## Exercise
Repeat nothing but the lines below running from the one containing "assert (n ≠ h" to the one containing "eexists. split; [done|]. simpl. split.". Keep both end lines.

Saved entries
(* ===== verification/HList.v ===== *)
(** * Hash lists of the kernel (include/linux/list.h, the [hlist] operations)

    A hash list has a head of one pointer, and each node points back at the
    pointer that points at it.  That pointer is the [first] of the head or the
    [next] of a node, the first field of either structure, so its address is
    that of the head or the node: memory is a map from such addresses to the
    pointer kept there, and a map from nodes to their [pprev].  NULL is 0. *)

From S2P Require Import Prelude ListHead.

Record hmem := mk_hmem { slots : gmap Z Z; pprevs : gmap Z Z }.

Definition get_slot (a : Z) : cmd hmem Z := λ m, the (slots m !! a) m.
Definition get_pprev (n : Z) : cmd hmem Z := λ m, the (pprevs m !! n) m.
Definition set_slot (a v : Z) : cmd hmem unit :=
  get_slot a ;; modify (λ m, mk_hmem (<[a := v]> (slots m)) (pprevs m)).
Definition set_pprev (n v : Z) : cmd hmem unit :=
  get_pprev n ;; modify (λ m, mk_hmem (slots m) (<[n := v]> (pprevs m))).

Definition INIT_HLIST_NODE (h : Z) : cmd hmem unit := set_slot h 0 ;; set_pprev h 0.

Definition hlist_unhashed (h : Z) : cmd hmem bool := p ← get_pprev h; mret (p =? 0).

Definition __hlist_del (n : Z) : cmd hmem unit :=
  next ← get_slot n;
  pprev ← get_pprev n;
  set_slot pprev next ;;
  if negb (next =? 0) then set_pprev next pprev else mret tt.

Definition hlist_del_init (n : Z) : cmd hmem unit :=
  u ← hlist_unhashed n;
  if negb u then __hlist_del n ;; INIT_HLIST_NODE n else mret tt.

Definition hlist_add_head (n h : Z) : cmd hmem unit :=
  first ← get_slot h;
  set_slot n first ;;
  (if negb (first =? 0) then set_pprev first n else mret tt) ;;
  set_slot h n ;;
  set_pprev n h.

(** ** The sequence a head carries *)

(** [hseg m a l]: from the pointer at [a] one meets the nodes [l] and NULL, and
    each node points back at the pointer to it. *)
Fixpoint hseg (m : hmem) (a : Z) (l : list Z) : Prop :=
  match l with
  | [] => slots m !! a = Some 0
  | x :: l' => slots m !! a = Some x ∧ x ≠ 0 ∧ pprevs m !! x = Some a ∧ hseg m x l'
  end.

(** A node on no list. *)
Definition hidle (m : hmem) (n : Z) : Prop := is_Some (slots m !! n) ∧ pprevs m !! n = Some 0.

(** The two memories agree at [y]. *)
Definition hsame (m m' : hmem) (y : Z) : Prop := slots m' !! y = slots m !! y ∧ pprevs m' !! y = pprevs m !! y.

Lemma hseg_ext m m' a l :
  (∀ y, y ∈ a :: l → slots m' !! y = slots m !! y) → (∀ y, y ∈ l → pprevs m' !! y = pprevs m !! y) →
  hseg m a l → hseg m' a l.
Proof.
  revert a. induction l as [|x l IH]; intros a Hs Hp; simpl.
  - by rewrite Hs by left.
  - rewrite (Hs a), (Hp x) by left. intros (? & ? & ? & H). split_and!; [done..|].
    apply IH; [| |done]; intros y Hy; [apply Hs|apply Hp]; by right.
Qed.

Lemma hseg_slot m a l y : hseg m a l → y ∈ a :: l → is_Some (slots m !! y).
Proof.
  revert a. induction l as [|x l IH]; intros a; simpl.
  - intros H Hy. apply list_elem_of_singleton in Hy as ->. eauto.
  - intros (? & _ & _ & H) [->|Hy]%elem_of_cons; [eauto|by eapply IH].
Qed.

Lemma hseg_first m a l : hseg m a l → slots m !! a = Some (default 0 (head l)).
Proof. destruct l; simpl; tauto. Qed.

Lemma hseg_node m a l y : hseg m a l → y ∈ l → y ≠ 0 ∧ ∃ p, pprevs m !! y = Some p ∧ p ∈ a :: l.
Proof.
  revert a. induction l as [|x l IH]; intros a; [set_solver|]. intros (? & ? & ? & H) [->|Hy]%elem_of_cons.
  - split; [done|]. exists a. split; [done|left].
  - destruct (IH x H Hy) as (? & p & ? & ?). split; [done|]. exists p. split; [done|by right].
Qed.

Lemma hseg_app m a l1 l2 : hseg m a (l1 ++ l2) → hseg m (default a (last l1)) l2.
Proof.
  revert a. induction l1 as [|x l1 IH]; intros a; [done|]. intros (_ & _ & _ & H).
  rewrite last_cons. apply IH in H. by destruct (last l1).
Qed.

Lemma set_slot_ok m a v : is_Some (slots m !! a) → set_slot a v m = Ok (tt, mk_hmem (<[a := v]> (slots m)) (pprevs m)).
Proof. intros [w Hw]. unfold set_slot, get_slot, mbind, cmd_bind, the. by rewrite Hw. Qed.
Lemma set_pprev_ok m a v : is_Some (pprevs m !! a) → set_pprev a v m = Ok (tt, mk_hmem (slots m) (<[a := v]> (pprevs m))).
Proof. intros [w Hw]. unfold set_pprev, get_pprev, mbind, cmd_bind, the. by rewrite Hw. Qed.
Lemma get_slot_ok m a v : slots m !! a = Some v → get_slot a m = Ok (v, m).
Proof. intros H. unfold get_slot, the. by rewrite H. Qed.
Lemma get_pprev_ok m a v : pprevs m !! a = Some v → get_pprev a m = Ok (v, m).
Proof. intros H. unfold get_pprev, the. by rewrite H. Qed.

(** ** Adding and removing *)

Lemma hlist_unhashed_ok m n p : pprevs m !! n = Some p → hlist_unhashed n m = Ok (p =? 0, m).
Proof. intros H. unfold hlist_unhashed. by rewrite (bind_ok _ _ _ _ _ (get_pprev_ok _ _ _ H)). Qed.

(** The write through the first node of what follows, if there is one. *)
Lemma set_back_ok m l v :
  (∀ y, y ∈ l → y ≠ 0 ∧ is_Some (pprevs m !! y)) →
  (if negb (default 0 (head l) =? 0) then set_pprev (default 0 (head l)) v else mret tt) m =
  Ok (tt, mk_hmem (slots m) (match l with [] => pprevs m | x :: _ => <[x := v]> (pprevs m) end)).
Proof.
  intros Hl. destruct l as [|x l]; simpl; [by destruct m|]. destruct (Hl x ltac:(left)) as [? ?].
  rewrite (proj2 (Z.eqb_neq x 0)) by done. by apply set_pprev_ok.
Qed.

Lemma hseg_nodes m a l : hseg m a l → ∀ y, y ∈ l → y ≠ 0 ∧ is_Some (pprevs m !! y).
Proof. intros H y Hy. destruct (hseg_node _ _ _ _ H Hy) as (? & p & ? & _). eauto. Qed.

(** Linking what follows to another pointer. *)
Lemma hseg_relink m m' a a' l :
  hseg m a l → NoDup l → slots m' !! a' = Some (default 0 (head l)) →
  (∀ y, y ∈ l → slots m' !! y = slots m !! y) →
  (∀ y, y ∈ l → pprevs m' !! y = match l with [] => pprevs m | x :: _ => <[x := a']> (pprevs m) end !! y) →
  hseg m' a' l.
Proof.
  destruct l as [|x l]; [done|]. intros (_ & ? & _ & H) [Hx _]%NoDup_cons Ha Hs Hp.
  split_and!; [done|done| |].
  - rewrite Hp by left. by simplify_map_eq.
  - eapply hseg_ext; [exact Hs| |done]. intros y Hy. rewrite Hp by by right.
    apply lookup_insert_ne. by intros ->.
Qed.

(** An idle node becomes the first of the list. *)
Lemma hlist_add_head_ok m h l n :
  hseg m h l → NoDup (h :: l) → hidle m n → n ≠ 0 → n ∉ h :: l →
  ∃ m', hlist_add_head n h m = Ok (tt, m') ∧ hseg m' h (n :: l) ∧ (∀ y, y ∉ n :: h :: l → hsame m m' y).
Proof.
  intros H [Hh Hnd]%NoDup_cons [Hn Hp] H0 Hnl. pose proof (hseg_first _ _ _ H) as Hf. unfold hlist_add_head.
  assert (n ≠ h ∧ n ∉ l) as [Hnh Hnl'] by set_solver.
  rewrite (bind_ok _ _ _ _ _ (get_slot_ok _ _ _ Hf)), (bind_ok _ _ _ _ _ (set_slot_ok _ _ _ Hn)).
  erewrite bind_ok; [|apply set_back_ok; exact (hseg_nodes _ _ _ H)]. simpl.
  erewrite bind_ok; [|apply set_slot_ok; simpl; rewrite lookup_insert_ne by done; eauto]. simpl.
  rewrite set_pprev_ok by (destruct l; simpl; rewrite ?lookup_insert_ne by set_solver; eauto).
  eexists. split; [done|]. simpl. split.
  - split_and!; [by simplify_map_eq|done|by simplify_map_eq|].
    eapply hseg_relink; [done..| | |]; simpl.
    + rewrite lookup_insert_ne by done. by simplify_map_eq.
    + intros y Hy. by rewrite !lookup_insert_ne by set_solver.
    + intros y Hy. by rewrite lookup_insert_ne by set_solver.
  - intros y Hy. split; simpl; [by rewrite !lookup_insert_ne by set_solver|].
    rewrite lookup_insert_ne by set_solver. destruct l; [done|]. rewrite lookup_insert_ne by set_solver. done.
Qed.

Lemma hseg_skip m m' h l1 n l2 :
  hseg m h (l1 ++ n :: l2) → NoDup (h :: l1 ++ l2) →
  slots m' !! default h (last l1) = Some (default 0 (head l2)) →
  (∀ y, y ∈ h :: l1 ++ l2 → y ≠ default h (last l1) → slots m' !! y = slots m !! y) →
  (∀ y, y ∈ l1 ++ l2 → pprevs m' !! y =
     match l2 with [] => pprevs m | x :: _ => <[x := default h (last l1)]> (pprevs m) end !! y) →
  hseg m' h (l1 ++ l2).
Proof.
  revert h. induction l1 as [|x l1 IH]; intros h H [Hh Hnd]%NoDup_cons Hp Hs Hb.
  - destruct H as (_ & _ & _ & H). eapply hseg_relink; [done|done|done| |done].
    intros y Hy. apply Hs; [by right|]. simpl. by intros ->.
  - destruct H as (Hf & Hx0 & Hx & H). rewrite default_last_cons in Hp, Hs, Hb.
    assert (default x (last l1) ∈ x :: l1) as Hin by (destruct (last_elem_or l1 x); set_solver).
    pose proof Hnd as [Hxl _]%NoDup_cons. split_and!; [|done| |].
    + rewrite Hs; [done|left|]. intros E. apply Hh. rewrite E. apply elem_of_app. by left.
    + rewrite Hb by left. destruct l2 as [|z l2]; [done|]. rewrite lookup_insert_ne; [done|]. set_solver.
    + apply IH; [done..| |]; intros y Hy; [apply Hs|apply Hb]; by right.
Qed.

Lemma __hlist_del_run m n p l2 :
  hseg m n l2 → pprevs m !! n = Some p → is_Some (slots m !! p) →
  __hlist_del n m = Ok (tt, mk_hmem (<[p := default 0 (head l2)]> (slots m))
                                    (match l2 with [] => pprevs m | x :: _ => <[x := p]> (pprevs m) end)).
Proof.
  intros H Hp Hs. unfold __hlist_del.
  rewrite (bind_ok _ _ _ _ _ (get_slot_ok _ _ _ (hseg_first _ _ _ H))), (bind_ok _ _ _ _ _ (get_pprev_ok _ _ _ Hp)).
  rewrite (bind_ok _ _ _ _ _ (set_slot_ok _ _ _ Hs)).
  apply (set_back_ok (mk_hmem _ (pprevs m)) l2 p). exact (hseg_nodes _ _ _ H).
Qed.

(** [hlist_del_init] takes a node out of its list. *)
Lemma hlist_del_init_ok m h l1 n l2 :
  hseg m h (l1 ++ n :: l2) → NoDup (h :: l1 ++ n :: l2) → h ≠ 0 →
  ∃ m', hlist_del_init n m = Ok (tt, m') ∧ hseg m' h (l1 ++ l2) ∧ hidle m' n ∧
        (∀ y, y ∉ n :: h :: l1 ++ l2 → hsame m m' y).
Proof.
  intros H Hnd Hh0. rewrite app_comm_cons in Hnd. apply nodup_middle in Hnd as [[Hn1 Hn2] Hnd].
  pose proof (hseg_app _ _ _ _ H) as (Hf & Hn0 & Hpp & H2).
  pose proof (hseg_slot _ _ _ n H2 ltac:(left)) as Hns.
  assert (default h (last l1) ∈ h :: l1) as Hp by (destruct (last_elem_or l1 h); set_solver).
  assert (default h (last l1) ≠ 0) as Hp0.
  { apply elem_of_cons in Hp as [->|Hp]; [done|].
    apply (hseg_nodes _ _ _ H), elem_of_app. by left. }
  assert (n ≠ default h (last l1)) as Hpn by (intros ->; done).
  unfold hlist_del_init. rewrite (bind_ok _ _ _ _ _ (hlist_unhashed_ok _ _ _ Hpp)), (proj2 (Z.eqb_neq _ 0)) by done.
  simpl. erewrite bind_ok; [|by eapply __hlist_del_run]. unfold INIT_HLIST_NODE.
  erewrite bind_ok; [|apply set_slot_ok; simpl; rewrite lookup_insert_ne by done; eauto]. simpl.
  rewrite set_pprev_ok by (destruct l2; simpl; rewrite ?lookup_insert_ne by set_solver; eauto).
  eexists. split; [done|]. split_and!; simpl.
  - eapply hseg_skip; [done..| | |]; simpl.
    + rewrite lookup_insert_ne by done. by simplify_map_eq.
    + intros y Hy ?. rewrite !lookup_insert_ne; [done..|]. intros ->. set_solver.
    + intros y Hy. rewrite lookup_insert_ne; [done|]. intros ->. set_solver.
  - split; simpl; simplify_map_eq; eauto.
  - intros y Hy. assert (y ≠ default h (last l1)) by (intros ->; set_solver).
    split; simpl; [by rewrite !lookup_insert_ne by set_solver|].
    rewrite lookup_insert_ne by set_solver. destruct l2; [done|]. rewrite lookup_insert_ne by set_solver. done.
Qed.

Lemma hlist_del_init_idle m n : hidle m n → hlist_del_init n m = Ok (tt, m).
Proof. intros [_ Hp]. unfold hlist_del_init. by rewrite (bind_ok _ _ _ _ _ (hlist_unhashed_ok _ _ _ Hp)). Qed.
Lemma slob_carve_ok s B l1 o n l2 u sp pg :
  is_page B → mapped_page (cells s) B →
  linked (cells s) B (l1 ++ (o, n) :: l2) 2048 → sorted_blocks 0 0 (l1 ++ (o, n) :: l2) →
  1 ≤ u ≤ n → pages s !! sp = Some pg → sp_free pg = B + 2 * hd_off (l1 ++ (o, n) :: l2) 2048 →
  let bl' := l1 ++ (if decide (n = u) then l2 else (o + u, n - u) :: l2) in
  ∃ m', slob_carve sp u (prev_addr B l1) (B + 2 * o) n s =
          Ok (B + 2 * o, alloc_state s sp pg u (B + 2 * hd_off bl' 2048) m') ∧
        linked m' B bl' 2048 ∧
        frame B (l1 ++ [(o, n)]) (cells s) m'.
Proof.
  intros HB Hm Hl Hs Hu Hpg Hf bl'. unfold slob_carve.
  pose proof (sorted_mid _ _ _ _ Hs) as (Ho & Hn & Hon & Hnx).
  pose proof (slob_link_ok s B l1 o n l2) as Hlink. unfold slob_link in Hlink.
  erewrite bind_ok by (eapply slob_next_ok; [done|by eapply linked_mid|lia..]).
  destruct (Z.eqb_spec n u) as [->|Hne].
  - (* exact fit *)
    unfold bl'. rewrite decide_True by done.
    destruct (Hlink (hd_off l2 2048) sp pg) as (m1 & E & L1 & L2 & F); [done..|lia|].
    rewrite (bind_ok _ _ _ _ _ E). erewrite bind_ok by (apply slob_charge_ok, lookup_insert_eq).
    exists m1. split_and!.
    + unfold mret, cmd_ret, alloc_state. simpl. by rewrite insert_insert_eq, hd_off_app.
    + by apply linked_app.
    + eapply frame_mono; [|done]. intros x (b & ? & ?). exists b. set_solver.
  - (* fragment *)
    unfold bl'. rewrite decide_False by done. rewrite slob_add_off.
    destruct (Hlink (o + u) sp pg) as (m1 & E & L1 & L2 & F); [done..|lia|].
    assert (mapped_page m1 B) as Hm1 by by eapply frame_mapped.
    erewrite bind_ok; [|erewrite bind_ok by exact E; apply set_slob_ok; done || lia]. simpl.
    erewrite bind_ok by (apply slob_charge_ok, lookup_insert_eq).
    eexists. split_and!.
    + unfold mret, cmd_ret, alloc_state. simpl. by rewrite insert_insert_eq, hd_off_app.
    + apply linked_app. simpl. split; [|split; [apply enc_put|]]; apply linked_put; try done; try lia.
      all: intros b Hb; destruct (sorted_app_disjoint l1 o n l2 b Hs) as [Hdb ?]; [set_solver|];
        split; [|done]; unfold disjoint_block in *; simpl in *; lia.
    + eapply frame_trans; [eapply frame_mono; [|done]; intros x (b & ? & ?); exists b; set_solver|].
      apply (frame_put B _ (o, n)); simpl; try done; try lia. set_solver.
Qed.

(** ** The best-fit search *)

(** Alignments the callers pass: none, or a power of two up to the page size. *)
Definition valid_align (align : Z) : Prop := align = 0 ∨ ∃ k, 0 ≤ k ≤ 12 ∧ align = 2 ^ k.

Lemma align_val x k : 0 ≤ k ≤ 12 → 0 ≤ x → x + 4096 ≤ 2 ^ 32 →
  ALIGN x (2 ^ k) = (x + (2 ^ k - 1)) - (x + (2 ^ k - 1)) mod 2 ^ k.
Proof.
  intros Hk Hx Hb. unfold ALIGN.
  assert (2 ^ k ≤ 2 ^ 12) by (apply Z.pow_le_mono_r; lia).
  assert (0 < 2 ^ k) by (apply Z.pow_pos_nonneg; lia).
  rewrite u32_id by lia.
  assert (2 ^ k - 1 = Z.ones k) as E by (rewrite Z.ones_equiv; lia).
  rewrite E at 2. rewrite <- Z.ldiff_land, Z.ldiff_ones_r by lia.
  rewrite Z.shiftl_mul_pow2, Z.shiftr_div_pow2 by lia.
  pose proof (Z.div_mod (x + (2 ^ k - 1)) (2 ^ k)). lia.
Qed.

(** The units skipped at the head of the block at offset [o] to align it. *)
Definition delta_of (B align o : Z) : Z :=
  if align =? 0 then 0 else slob_sub (ALIGN (B + 2 * o) align) (B + 2 * o).

Lemma delta_fold B align o :
  (if align =? 0 then 0
   else slob_sub (if align =? 0 then 0 else ALIGN (B + 2 * o) align) (B + 2 * o)) =
  delta_of B align o.
Proof. unfold delta_of. by destruct (align =? 0). Qed.

Lemma delta_spec B align o :
  is_page B → valid_align align → 0 ≤ o ≤ 2048 →
  0 ≤ delta_of B align o ∧
  (align ≠ 0 → ALIGN (B + 2 * o) align = B + 2 * (o + delta_of B align o) ∧
               (B + 2 * (o + delta_of B align o)) mod align = 0).
Proof.
  intros (HB & HB0 & HB1) Ha Ho. unfold delta_of.
  destruct (Z.eqb_spec align 0) as [->|Hne]; [done|].
  destruct Ha as [?|(k & Hk & ->)]; [done|].
  pose proof (align_val (B + 2 * o) k) as E. rewrite E by lia. clear E.
  set (x := B + 2 * o). set (A := 2 ^ k) in *.
  assert (0 < A) by (apply Z.pow_pos_nonneg; lia).
  pose proof (Z.mod_pos_bound (x + (A - 1)) A).
  set (r := (x + (A - 1)) mod A) in *.
  assert ((x + (A - 1) - r) mod A = 0) as Hr.
  { unfold r. rewrite Zminus_mod_idemp_r, Z.sub_diag. apply Z.mod_0_l. lia. }
  assert (∃ q, x + (A - 1) - r = x + 2 * q) as [q Hq].
  { (* both ends are even, or the alignment is 1 *)
    assert (x mod 2 = 0) as Hx.
    { unfold x. rewrite Z.mul_comm, Z_mod_plus_full.
      rewrite (Z.div_mod B 4096), HB by lia. replace (4096 * (B / 4096) + 0) with (B / 4096 * 2048 * 2) by lia.
      apply Z_mod_mult. }
    destruct (decide (k = 0)) as [->|].
    - exists 0. change A with 1 in *. lia.
    - assert ((x + (A - 1) - r) mod 2 = 0) as He.
      { apply Z.mod_divide in Hr as [c Hc]; [|lia]. rewrite Hc.
        unfold A. replace k with (Z.succ (k - 1)) by lia.
        rewrite Z.pow_succ_r by lia. replace (c * (2 * 2 ^ (k - 1))) with (c * 2 ^ (k - 1) * 2) by lia.
        apply Z_mod_mult. }
      apply Z.mod_divide in Hx as [c Hc]; [|lia]. apply Z.mod_divide in He as [e Hc']; [|lia].
      exists (e - c). lia. }
  assert (slob_sub (x + (A - 1) - r) x = q) as Eq.
  { rewrite Hq. unfold x. replace (B + 2 * o + 2 * q) with (B + 2 * (o + q)) by lia.
    rewrite slob_sub_off. lia. }
  rewrite Eq. split; [lia|]. intros _. unfold x in *.
  replace (B + 2 * (o + q)) with (B + 2 * o + 2 * q) by lia. split; [lia|]. by rewrite <- Hq.
Qed.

## Written answer
  assert (n ≠ h ∧ n ∉ l) as [Hnh Hnl'] by set_solver.
  rewrite (bind_ok _ _ _ _ _ (get_slot_ok _ _ _ Hf)), (bind_ok _ _ _ _ _ (set_slot_ok _ _ _ Hn)).
  erewrite bind_ok; [|apply set_back_ok; exact (hseg_nodes _ _ _ H)]. simpl.
  erewrite bind_ok; [|apply set_slot_ok; simpl; rewrite lookup_insert_ne by done; eauto]. simpl.
  rewrite set_pprev_ok by (destruct l; simpl; rewrite ?lookup_insert_ne by set_solver; eauto).
  eexists. split; [done|]. simpl. split.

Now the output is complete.